__Problem to work on__
Could you reproduce the lines below from the one with "(** The sample report and" through the one with "apply (remarks_scanned_by_finders (F"? Keep both ends and add nothing.

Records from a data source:
★ ★ ★ ★ ★ ★ ★

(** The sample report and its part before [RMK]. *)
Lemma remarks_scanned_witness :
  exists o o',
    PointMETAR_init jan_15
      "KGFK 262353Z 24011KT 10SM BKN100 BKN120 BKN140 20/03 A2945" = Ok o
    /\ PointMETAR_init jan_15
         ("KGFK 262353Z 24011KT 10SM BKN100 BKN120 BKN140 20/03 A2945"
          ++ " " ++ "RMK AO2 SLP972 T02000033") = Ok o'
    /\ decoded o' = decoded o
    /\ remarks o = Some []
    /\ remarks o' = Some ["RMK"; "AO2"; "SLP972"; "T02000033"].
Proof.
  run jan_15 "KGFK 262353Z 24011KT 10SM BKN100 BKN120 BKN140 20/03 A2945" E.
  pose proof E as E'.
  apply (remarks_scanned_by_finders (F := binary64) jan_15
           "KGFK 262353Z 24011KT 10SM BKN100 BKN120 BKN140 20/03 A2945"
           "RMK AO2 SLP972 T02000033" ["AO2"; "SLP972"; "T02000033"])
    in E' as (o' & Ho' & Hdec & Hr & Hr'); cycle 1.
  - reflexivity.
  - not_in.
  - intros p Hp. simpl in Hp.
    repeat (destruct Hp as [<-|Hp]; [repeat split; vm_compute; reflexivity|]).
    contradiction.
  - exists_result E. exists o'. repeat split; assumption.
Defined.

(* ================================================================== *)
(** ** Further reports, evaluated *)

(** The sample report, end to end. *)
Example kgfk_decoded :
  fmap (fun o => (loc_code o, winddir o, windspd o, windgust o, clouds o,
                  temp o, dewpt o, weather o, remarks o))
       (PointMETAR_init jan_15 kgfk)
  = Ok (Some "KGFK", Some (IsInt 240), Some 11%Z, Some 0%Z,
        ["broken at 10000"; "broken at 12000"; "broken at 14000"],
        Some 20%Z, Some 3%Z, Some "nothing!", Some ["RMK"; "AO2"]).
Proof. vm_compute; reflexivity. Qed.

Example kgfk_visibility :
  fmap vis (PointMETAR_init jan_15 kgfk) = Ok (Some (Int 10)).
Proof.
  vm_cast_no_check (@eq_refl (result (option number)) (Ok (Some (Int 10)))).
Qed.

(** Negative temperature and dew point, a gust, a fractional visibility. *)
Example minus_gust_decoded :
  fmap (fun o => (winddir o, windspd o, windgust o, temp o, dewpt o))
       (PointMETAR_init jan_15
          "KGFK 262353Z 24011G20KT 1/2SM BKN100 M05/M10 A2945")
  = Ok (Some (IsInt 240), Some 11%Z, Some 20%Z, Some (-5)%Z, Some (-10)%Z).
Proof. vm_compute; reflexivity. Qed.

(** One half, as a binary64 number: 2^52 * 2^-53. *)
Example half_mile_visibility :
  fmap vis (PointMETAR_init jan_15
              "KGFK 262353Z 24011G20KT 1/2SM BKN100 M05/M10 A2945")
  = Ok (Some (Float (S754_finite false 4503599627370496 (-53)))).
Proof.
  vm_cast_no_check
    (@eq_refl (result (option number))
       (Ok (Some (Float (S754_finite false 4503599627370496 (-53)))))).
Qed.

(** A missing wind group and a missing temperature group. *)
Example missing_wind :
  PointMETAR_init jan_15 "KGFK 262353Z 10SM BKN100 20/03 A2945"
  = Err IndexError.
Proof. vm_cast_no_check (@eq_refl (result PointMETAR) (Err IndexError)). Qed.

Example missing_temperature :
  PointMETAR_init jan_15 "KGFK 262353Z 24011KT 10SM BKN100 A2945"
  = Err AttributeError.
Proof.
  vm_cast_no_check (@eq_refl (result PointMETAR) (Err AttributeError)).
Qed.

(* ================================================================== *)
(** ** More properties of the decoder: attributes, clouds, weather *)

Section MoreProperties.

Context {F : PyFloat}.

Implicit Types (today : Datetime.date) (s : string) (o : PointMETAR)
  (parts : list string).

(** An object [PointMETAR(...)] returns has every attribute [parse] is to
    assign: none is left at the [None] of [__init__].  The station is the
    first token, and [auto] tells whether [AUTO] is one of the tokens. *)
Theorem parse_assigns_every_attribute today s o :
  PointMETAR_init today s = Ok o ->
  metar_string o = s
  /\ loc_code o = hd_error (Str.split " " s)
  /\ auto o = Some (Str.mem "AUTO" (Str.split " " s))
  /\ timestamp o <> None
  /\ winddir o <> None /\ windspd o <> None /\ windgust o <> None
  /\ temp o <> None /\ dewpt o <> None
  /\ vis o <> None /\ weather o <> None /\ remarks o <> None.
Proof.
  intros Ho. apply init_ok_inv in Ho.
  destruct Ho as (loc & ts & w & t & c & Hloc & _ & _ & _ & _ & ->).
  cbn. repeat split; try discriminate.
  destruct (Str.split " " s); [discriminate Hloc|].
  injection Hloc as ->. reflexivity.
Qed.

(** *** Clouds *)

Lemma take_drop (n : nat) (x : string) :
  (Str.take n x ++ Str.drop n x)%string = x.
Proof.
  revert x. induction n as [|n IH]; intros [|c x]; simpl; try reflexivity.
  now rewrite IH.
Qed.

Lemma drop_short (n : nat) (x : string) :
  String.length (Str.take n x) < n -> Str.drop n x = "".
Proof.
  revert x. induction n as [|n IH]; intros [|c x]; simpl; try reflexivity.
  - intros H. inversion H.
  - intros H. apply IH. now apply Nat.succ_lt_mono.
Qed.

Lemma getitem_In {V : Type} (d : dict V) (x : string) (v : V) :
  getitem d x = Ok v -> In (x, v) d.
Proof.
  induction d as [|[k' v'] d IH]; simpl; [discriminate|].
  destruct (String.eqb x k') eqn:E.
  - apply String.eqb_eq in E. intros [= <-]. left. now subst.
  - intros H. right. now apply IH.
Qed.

★ ★ ★ ★ ★ ★ ★

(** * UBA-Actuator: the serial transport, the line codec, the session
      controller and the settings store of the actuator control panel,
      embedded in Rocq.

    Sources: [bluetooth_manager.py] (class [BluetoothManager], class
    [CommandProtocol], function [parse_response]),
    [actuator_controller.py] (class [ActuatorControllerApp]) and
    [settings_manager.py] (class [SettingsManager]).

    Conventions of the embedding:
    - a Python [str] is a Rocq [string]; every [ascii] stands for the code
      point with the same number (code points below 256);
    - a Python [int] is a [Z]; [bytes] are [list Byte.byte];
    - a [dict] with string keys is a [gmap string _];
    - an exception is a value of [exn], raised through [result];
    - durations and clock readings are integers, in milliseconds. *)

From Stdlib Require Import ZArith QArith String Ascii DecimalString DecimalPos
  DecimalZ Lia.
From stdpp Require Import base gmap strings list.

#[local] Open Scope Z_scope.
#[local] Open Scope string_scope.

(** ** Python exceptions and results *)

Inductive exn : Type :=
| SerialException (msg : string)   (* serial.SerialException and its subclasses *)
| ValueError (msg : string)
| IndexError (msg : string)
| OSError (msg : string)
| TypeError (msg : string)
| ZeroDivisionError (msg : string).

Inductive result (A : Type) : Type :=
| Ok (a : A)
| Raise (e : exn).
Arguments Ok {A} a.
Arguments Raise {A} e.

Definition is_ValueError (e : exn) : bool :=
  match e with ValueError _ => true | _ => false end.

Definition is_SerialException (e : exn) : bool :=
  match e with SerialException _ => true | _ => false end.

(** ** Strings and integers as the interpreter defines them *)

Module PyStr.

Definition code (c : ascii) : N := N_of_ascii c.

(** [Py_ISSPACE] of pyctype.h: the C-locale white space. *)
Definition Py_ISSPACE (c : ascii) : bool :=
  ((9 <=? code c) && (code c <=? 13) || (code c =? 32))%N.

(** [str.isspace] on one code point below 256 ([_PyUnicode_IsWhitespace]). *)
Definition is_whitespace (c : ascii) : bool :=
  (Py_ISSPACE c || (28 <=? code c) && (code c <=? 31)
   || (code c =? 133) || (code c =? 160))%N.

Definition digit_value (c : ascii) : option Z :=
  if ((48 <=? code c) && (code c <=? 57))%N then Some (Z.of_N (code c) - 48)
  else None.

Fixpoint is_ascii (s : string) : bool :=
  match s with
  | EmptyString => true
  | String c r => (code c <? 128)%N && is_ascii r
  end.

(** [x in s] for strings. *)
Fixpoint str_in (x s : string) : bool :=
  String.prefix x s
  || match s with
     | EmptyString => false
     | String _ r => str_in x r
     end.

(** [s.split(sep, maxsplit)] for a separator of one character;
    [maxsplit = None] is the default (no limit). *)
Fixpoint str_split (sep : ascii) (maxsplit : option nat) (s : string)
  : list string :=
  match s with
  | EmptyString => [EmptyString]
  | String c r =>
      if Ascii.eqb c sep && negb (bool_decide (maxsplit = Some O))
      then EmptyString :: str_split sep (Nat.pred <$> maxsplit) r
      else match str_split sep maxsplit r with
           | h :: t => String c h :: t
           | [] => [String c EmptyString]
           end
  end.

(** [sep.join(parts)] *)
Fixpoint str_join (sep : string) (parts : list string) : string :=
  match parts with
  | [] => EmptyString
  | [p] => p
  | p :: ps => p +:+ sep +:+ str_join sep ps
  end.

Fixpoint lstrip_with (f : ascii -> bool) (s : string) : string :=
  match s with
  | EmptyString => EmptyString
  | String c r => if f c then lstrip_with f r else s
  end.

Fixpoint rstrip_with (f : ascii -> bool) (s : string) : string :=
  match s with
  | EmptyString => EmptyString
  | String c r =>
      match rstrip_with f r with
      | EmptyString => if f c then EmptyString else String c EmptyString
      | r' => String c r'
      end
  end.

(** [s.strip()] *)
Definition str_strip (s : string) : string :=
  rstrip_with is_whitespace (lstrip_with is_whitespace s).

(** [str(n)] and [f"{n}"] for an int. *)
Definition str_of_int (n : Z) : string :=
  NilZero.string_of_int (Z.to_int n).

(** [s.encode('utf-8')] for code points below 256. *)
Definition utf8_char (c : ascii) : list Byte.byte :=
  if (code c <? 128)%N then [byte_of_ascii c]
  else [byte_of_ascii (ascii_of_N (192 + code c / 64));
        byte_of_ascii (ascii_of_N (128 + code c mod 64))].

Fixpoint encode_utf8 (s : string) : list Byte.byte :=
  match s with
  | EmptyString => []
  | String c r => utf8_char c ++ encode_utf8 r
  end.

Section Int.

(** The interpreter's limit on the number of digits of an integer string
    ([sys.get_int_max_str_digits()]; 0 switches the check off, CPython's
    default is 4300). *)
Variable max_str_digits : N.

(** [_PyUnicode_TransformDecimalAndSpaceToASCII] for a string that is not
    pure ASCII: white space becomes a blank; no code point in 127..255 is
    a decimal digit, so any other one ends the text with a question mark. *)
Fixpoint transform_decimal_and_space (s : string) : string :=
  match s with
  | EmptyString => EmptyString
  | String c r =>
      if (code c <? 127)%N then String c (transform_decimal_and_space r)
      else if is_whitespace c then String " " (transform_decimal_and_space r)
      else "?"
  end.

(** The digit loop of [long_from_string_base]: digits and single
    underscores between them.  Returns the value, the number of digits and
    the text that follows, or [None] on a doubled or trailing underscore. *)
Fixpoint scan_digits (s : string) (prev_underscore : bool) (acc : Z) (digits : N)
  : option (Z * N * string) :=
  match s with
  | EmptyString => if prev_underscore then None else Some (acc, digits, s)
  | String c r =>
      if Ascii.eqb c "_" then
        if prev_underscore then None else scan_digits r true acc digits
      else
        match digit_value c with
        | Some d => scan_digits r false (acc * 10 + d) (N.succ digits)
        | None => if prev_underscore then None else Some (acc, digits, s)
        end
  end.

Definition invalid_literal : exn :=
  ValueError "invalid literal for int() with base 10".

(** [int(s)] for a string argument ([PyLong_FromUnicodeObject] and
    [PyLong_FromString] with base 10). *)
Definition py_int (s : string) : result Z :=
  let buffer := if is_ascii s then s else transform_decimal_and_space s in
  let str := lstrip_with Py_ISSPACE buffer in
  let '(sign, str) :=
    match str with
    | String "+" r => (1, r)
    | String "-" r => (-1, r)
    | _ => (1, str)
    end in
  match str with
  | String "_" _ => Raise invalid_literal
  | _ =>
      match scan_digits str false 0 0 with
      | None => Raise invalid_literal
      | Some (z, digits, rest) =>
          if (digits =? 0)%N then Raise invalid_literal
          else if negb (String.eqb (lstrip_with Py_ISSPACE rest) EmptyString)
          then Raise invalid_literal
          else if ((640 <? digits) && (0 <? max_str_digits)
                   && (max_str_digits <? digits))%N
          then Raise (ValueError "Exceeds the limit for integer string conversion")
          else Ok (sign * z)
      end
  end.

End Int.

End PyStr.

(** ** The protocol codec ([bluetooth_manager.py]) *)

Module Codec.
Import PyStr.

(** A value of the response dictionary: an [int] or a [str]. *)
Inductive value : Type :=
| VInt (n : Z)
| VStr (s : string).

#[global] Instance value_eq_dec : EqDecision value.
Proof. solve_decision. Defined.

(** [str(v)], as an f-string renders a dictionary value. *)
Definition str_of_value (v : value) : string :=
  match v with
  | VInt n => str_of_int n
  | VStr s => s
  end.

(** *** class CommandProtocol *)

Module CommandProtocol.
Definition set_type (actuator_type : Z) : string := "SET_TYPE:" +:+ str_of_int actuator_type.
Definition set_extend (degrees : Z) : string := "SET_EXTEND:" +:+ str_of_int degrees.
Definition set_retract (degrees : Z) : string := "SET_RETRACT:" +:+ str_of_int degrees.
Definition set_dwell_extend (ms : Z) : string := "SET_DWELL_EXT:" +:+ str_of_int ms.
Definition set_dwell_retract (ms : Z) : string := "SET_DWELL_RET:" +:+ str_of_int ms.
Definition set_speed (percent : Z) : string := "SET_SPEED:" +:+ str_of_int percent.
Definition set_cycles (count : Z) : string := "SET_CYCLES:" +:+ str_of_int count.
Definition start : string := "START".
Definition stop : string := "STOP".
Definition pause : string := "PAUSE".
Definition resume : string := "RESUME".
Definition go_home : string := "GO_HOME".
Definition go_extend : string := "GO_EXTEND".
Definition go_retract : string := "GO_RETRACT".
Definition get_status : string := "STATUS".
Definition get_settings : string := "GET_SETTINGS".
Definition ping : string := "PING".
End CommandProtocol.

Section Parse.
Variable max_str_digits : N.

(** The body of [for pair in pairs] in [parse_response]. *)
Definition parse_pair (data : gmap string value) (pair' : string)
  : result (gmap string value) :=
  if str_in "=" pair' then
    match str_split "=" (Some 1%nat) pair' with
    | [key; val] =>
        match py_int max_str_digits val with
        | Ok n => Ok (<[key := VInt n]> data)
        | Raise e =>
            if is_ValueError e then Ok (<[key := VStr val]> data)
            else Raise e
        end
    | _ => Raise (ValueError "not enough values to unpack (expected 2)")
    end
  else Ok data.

★ ★ ★ ★ ★ ★ ★

__Answer for the task__
(** The sample report and its part before [RMK]. *)
Lemma remarks_scanned_witness :
  exists o o',
    PointMETAR_init jan_15
      "KGFK 262353Z 24011KT 10SM BKN100 BKN120 BKN140 20/03 A2945" = Ok o
    /\ PointMETAR_init jan_15
         ("KGFK 262353Z 24011KT 10SM BKN100 BKN120 BKN140 20/03 A2945"
          ++ " " ++ "RMK AO2 SLP972 T02000033") = Ok o'
    /\ decoded o' = decoded o
    /\ remarks o = Some []
    /\ remarks o' = Some ["RMK"; "AO2"; "SLP972"; "T02000033"].
Proof.
  run jan_15 "KGFK 262353Z 24011KT 10SM BKN100 BKN120 BKN140 20/03 A2945" E.
  pose proof E as E'.
  apply (remarks_scanned_by_finders (F := binary64) jan_15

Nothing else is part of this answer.